There are days I feel really bad for my Wife. She has to feed me in the same place I take a dump.
She really hates it when I spit my food back out.
Why can't orphans play baseball?
Because they can't find home plate.
Why doesn’t the orphan have any toys? Because his Lego figures ran away too.
Why can't an orphan play baseball?
They don't know what home is.
Why do orphans not play sport?
Because they need parents' permission.
I went to the orphans to paint a picture of their parents so they can actually talk to them.
Why is Hugh's mum so fucking fat?
Because she ate the 34 other kids she had but now only has 6,789.
What's the difference between a BMW and a pile of dead babies?
I don't have a BMW in my garage.
Why did Stephen Hawking die?
Because his son wanted to charge their phone, so they unplugged him.
Yo mama such a quitter, she di[ed].
Friend: I have the eye of the tiger.
Me: So what? I have the balls of a gorilla.
Parents: We can't come back to the zoo next week!
Wanna hear a joke?
YOUR MOM!
OHHHHHHHHHHH!!!!!!!!
Yo mama so hairy, when the baby came out, the baby died because of carpet burning!
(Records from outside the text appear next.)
(* ===== verification/GeneratorPool.v ===== *)
(** * Concurrent use of one generator

    Any number of threads call [allocate_after], [init_after_floor] and
    [current_last_issued_tso] on one shared generator; every atomic operation
    is one step and the steps interleave arbitrarily.  [sh_log] is a history
    variable: the successful compare-exchanges, newest first, with the thread
    that performed each. *)

From S2P Require Import Prelude Prog Types Timestamp Generator.

Record Shared := {
  sh_gen : Generator;
  sh_log : list (nat * (Z * Z));
}.

Definition exchanges (t : nat) {X} (e : gen_event X) : X → list (nat * (Z * Z)) :=
  match e with
  | CasNext old new => λ x, match x with Ok _ => [(t, (old, new))] | Err _ => [] end
  | _ => λ _, []
  end.

Definition gen_effect : effect gen_event Shared := λ t X e s x s',
  gen_handle X e (sh_gen s) = (x, sh_gen s') ∧ sh_log s' = exchanges t e x ++ sh_log s.

(** The effect as a function, to run a schedule. *)
Definition gen_effect_fun (t : nat) (X : Type) (e : gen_event X) (s : Shared) : X * Shared :=
  let '(x, g) := gen_handle X e (sh_gen s) in
  (x, {| sh_gen := g; sh_log := exchanges t e x ++ sh_log s |}).

Lemma gen_effect_fun_ok t X (e : gen_event X) s :
  gen_effect t X e s (gen_effect_fun t X e s).1 (gen_effect_fun t X e s).2.
Proof. unfold gen_effect, gen_effect_fun. by destruct (gen_handle X e (sh_gen s)). Qed.

(** The public calls and their answers. *)
Inductive gen_call :=
| CallAllocate (count : Z) (floor : option Z) (now borrow rewind : Z) (bound : option Z)
| CallInit (floor : Z)
| CallLast.

Inductive gen_reply :=
| ReplyAllocate (r : res AllocateAfterResult)
| ReplyInit (r : res unit)
| ReplyLast (r : res (option Z)).

Definition perform (id : Z) (L : TimestampLayout) (c : gen_call) : prog gen_event gen_reply :=
  match c with
  | CallAllocate count floor now borrow rewind bound =>
      r ← allocate_after id L count floor now borrow rewind bound; Ret (ReplyAllocate r)
  | CallInit floor => r ← init_after_floor id L floor; Ret (ReplyInit r)
  | CallLast => r ← current_last_issued_tso id L; Ret (ReplyLast r)
  end.

(** The arguments have their Rust types and a request asks for something. *)
Definition call_ok (c : gen_call) : Prop :=
  match c with
  | CallAllocate count floor now _ _ _ =>
      0 < count ∧ is_u 64 now ∧ ∀ f, floor = Some f → is_u 64 f
  | CallInit floor => is_u 64 floor
  | CallLast => True
  end.

(** Newest first, every exchange starts at or after the end of the previous
    one; the first starts at [lo] or later and the last ends by [hi]. *)
Fixpoint log_ok (lo hi : Z) (log : list (nat * (Z * Z))) : Prop :=
  match log with
  | [] => lo ≤ hi
  | (_, (old, new)) :: log => old ≤ new ∧ new ≤ hi ∧ log_ok lo old log
  end.

Lemma log_ok_mono lo hi hi' log : hi ≤ hi' → log_ok lo hi log → log_ok lo hi' log.
Proof. destruct log as [|[t [old new]] log]; simpl; [lia|]. intros; split_and!; naive_solver lia. Qed.

Lemma log_ok_bounds lo hi log : log_ok lo hi log → lo ≤ hi.
Proof.
  revert hi. induction log as [|[t [old new]] log IH]; simpl; intros hi; [done|].
  intros (? & ? & ?%IH). lia.
Qed.

Lemma log_ok_below lo hi log t a b : log_ok lo hi log → (t, (a, b)) ∈ log → lo ≤ a ≤ b ∧ b ≤ hi.
Proof.
  revert hi. induction log as [|[t' [old new]] log IH]; simpl; intros hi Hlog Hin.
  - by apply elem_of_nil in Hin.
  - destruct Hlog as (? & ? & Hlog). apply elem_of_cons in Hin as [[= -> -> ->]|Hin].
    + apply log_ok_bounds in Hlog. lia.
    + apply (IH _ Hlog) in Hin. lia.
Qed.

(** Exchanges of two threads never overlap. *)
Lemma log_ok_disjoint lo hi log t a b t' a' b' :
  log_ok lo hi log → (t, (a, b)) ∈ log → (t', (a', b')) ∈ log → t ≠ t' → b ≤ a' ∨ b' ≤ a.
Proof.
  revert hi. induction log as [|[u [old new]] log IH]; simpl; intros hi Hlog H1 H2 Hne.
  - by apply elem_of_nil in H1.
  - destruct Hlog as (? & ? & Hlog).
    apply elem_of_cons in H1 as [[= -> -> ->]|H1], H2 as [[= -> -> ->]|H2].
    + done.
    + right. apply (log_ok_below _ _ _ _ _ _ Hlog) in H2. lia.
    + left. apply (log_ok_below _ _ _ _ _ _ Hlog) in H1. lia.
    + by eapply IH.
Qed.

Definition sh_inv (lo : Z) (s : Shared) : Prop :=
  is_u 64 (gen_next_index (sh_gen s)) ∧ log_ok lo (gen_next_index (sh_gen s)) (sh_log s).

(** Other threads only advance the cursor and extend the history. *)
Definition sh_rely (_ : nat) (s s' : Shared) : Prop :=
  gen_next_index (sh_gen s) ≤ gen_next_index (sh_gen s') ∧ suffix (sh_log s) (sh_log s').

#[export] Instance sh_rely_preorder t : PreOrder (sh_rely t).
Proof.
  split; [done|]. intros s1 s2 s3 [? ?] [? ?]. split; [lia|by etrans].
Qed.

(** The two events that change the cursor keep the invariant. *)
Lemma cas_step lo t old new s x s' :
  sh_inv lo s → old ≤ new → new < 2 ^ 64 → gen_effect t _ (CasNext old new) s x s' →
  sh_inv lo s' ∧ (∀ t', t' ≠ t → sh_rely t' s s') ∧
  (is_ok x = true → (t, (old, new)) ∈ sh_log s' ∧ 0 ≤ old).
Proof.
  intros [[? ?] Hlog] ?? [Hg Hl]. simpl in Hg. destruct s' as [g' log']. simpl in *.
  case_Z; simplify_eq/=.
  - split_and!; [split; simpl; [unfold is_u; lia|by split_and!]| |].
    + intros ??. split; simpl; [lia|by apply suffix_cons_r].
    + intros _. split; [by left|lia].
  - split_and!; [by split|by split|done].
Qed.

Lemma fetch_max_step lo t v s x s' :
  sh_inv lo s → 0 ≤ v < 2 ^ 64 → gen_effect t _ (FetchMaxNext v) s x s' →
  sh_inv lo s' ∧ (∀ t', t' ≠ t → sh_rely t' s s') ∧ v ≤ gen_next_index (sh_gen s').
Proof.
  intros [[? ?] Hlog] ? [Hg Hl]. simpl in Hg. destruct s' as [g' log']. simplify_eq/=.
  split_and!; [split; simpl; [unfold is_u; lia|]| |lia].
  - eapply log_ok_mono; [|done]. lia.
  - intros ??. split; simpl; [lia|done].
Qed.

Lemma load_step lo t s x s' :
  sh_inv lo s → gen_effect t _ LoadNext s x s' →
  s' = s ∧ x = gen_next_index (sh_gen s) ∧ sh_inv lo s' ∧ ∀ t', t' ≠ t → sh_rely t' s s'.
Proof.
  intros ? [Hg Hl]. simpl in Hg. destruct s, s'. by simplify_eq/=.
Qed.

Section pool.
Context (id : Z) (L : TimestampLayout) `{HL : !LayoutOk L}.
Context (Hid : 0 ≤ id < 2 ^ generator_bits L) (lo : Z).

(** A successful allocation of thread [t] that began when the cursor was at
    [from] exchanged the cursor for the slots it delivers. *)
Definition alloc_post (t : nat) (from count : Z) (floor bound : option Z)
    (r : res AllocateAfterResult) (s : Shared) : Prop :=
  match r with
  | Ok (Allocated ranges) =>
      ∃ old start, (t, (old, start + count)) ∈ sh_log s ∧ from ≤ old ≤ start ∧
        delivers id L count floor bound start ranges ∧ Forall (λ r, start_tso r ≤ end_tso r) ranges
  | _ => True
  end.

Definition call_post (t : nat) (c : gen_call) (r : gen_reply) (s : Shared) : Prop :=
  match c, r with
  | CallAllocate count floor _ _ _ bound, ReplyAllocate r =>
      ∃ from, alloc_post t from count floor bound r s
  | CallInit floor, ReplyInit (Ok _) =>
      ∀ i, gen_next_index (sh_gen s) ≤ i → floor < tso_at L id i
  | CallInit _, ReplyInit _ | CallLast, ReplyLast _ => True
  | _, _ => False
  end.

Abbreviation wpg := (wp gen_effect (sh_inv lo) sh_rely).

Lemma wp_allocate_loop t fuel retries from count floor fi now borrow rewind bound s :
  0 < count → 0 ≤ now → (∀ f, floor = Some f → is_u 64 f) →
  allocate_floor_index id L floor = Ok fi → from ≤ gen_next_index (sh_gen s) →
  wpg t (allocate_loop id L fuel retries count fi now borrow rewind bound)
    (alloc_post t from count floor bound) s.
Proof using HL Hid.
  intros ?? Hf Hfi. revert retries s. induction fuel as [|fuel IH]; intros retries s Hfrom; [done|].
  rewrite allocate_loop_S. intros s1 old s1' [? _] Hinv (-> & -> & ? & ?)%(load_step lo); [|done].
  split_and!; [done..|].
  destruct (allocate_attempt _ _ _ _ _ _ _ _ _) as [a|e] eqn:Ha; [|by intros ???].
  eapply attempt_splits in Ha as (? & Hnew & ? & r & Hr & Hspec); [|done..].
  intros s2 x s3 [? _] Hinv2 Hcas. eapply cas_step in Hcas as (? & Hrely & Hok); [|done|lia..].
  split_and!; [done..|].
  destruct x as [x|x]; cbn -[Z.leb].
  2:{ case_Z; [by intros ???|]. apply IH. destruct (Hrely (S t)) as [? _]; lia. }
  destruct (Hok eq_refl) as [Hin ?]. unfold attempt_outcome. rewrite Hr. cbn [mbind option_bind].
  destruct r as [ranges|e]; cbn; [|by intros ???].
  intros s4 [_ Hsuf] _. exists (gen_next_index (sh_gen s1)), (at_start_index a).
  split_and!; [|lia|done|apply Hspec|eapply Forall_impl; [apply Hspec|naive_solver]].
  rewrite <- Hnew. by eapply elem_of_suffix.
Qed.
Yo mama so fat, she is fat!
My Dad keeps beating me and my mom. Please call the police. My name is Jacob Upchurch.
Dad: Uh, yeah!
Son: Mom, Dad, what are you doing!
Parents: Sex!
Son: What?
Parents: Look, you can spectate!
My dick is like the way home for an orphan, its length is never-ending.
My dad was on a hotdog with ketchup.
What’s the difference between a 5.7l v8 and a dead baby?
If you lift the hood on my car, you won’t find a 5.7l v8.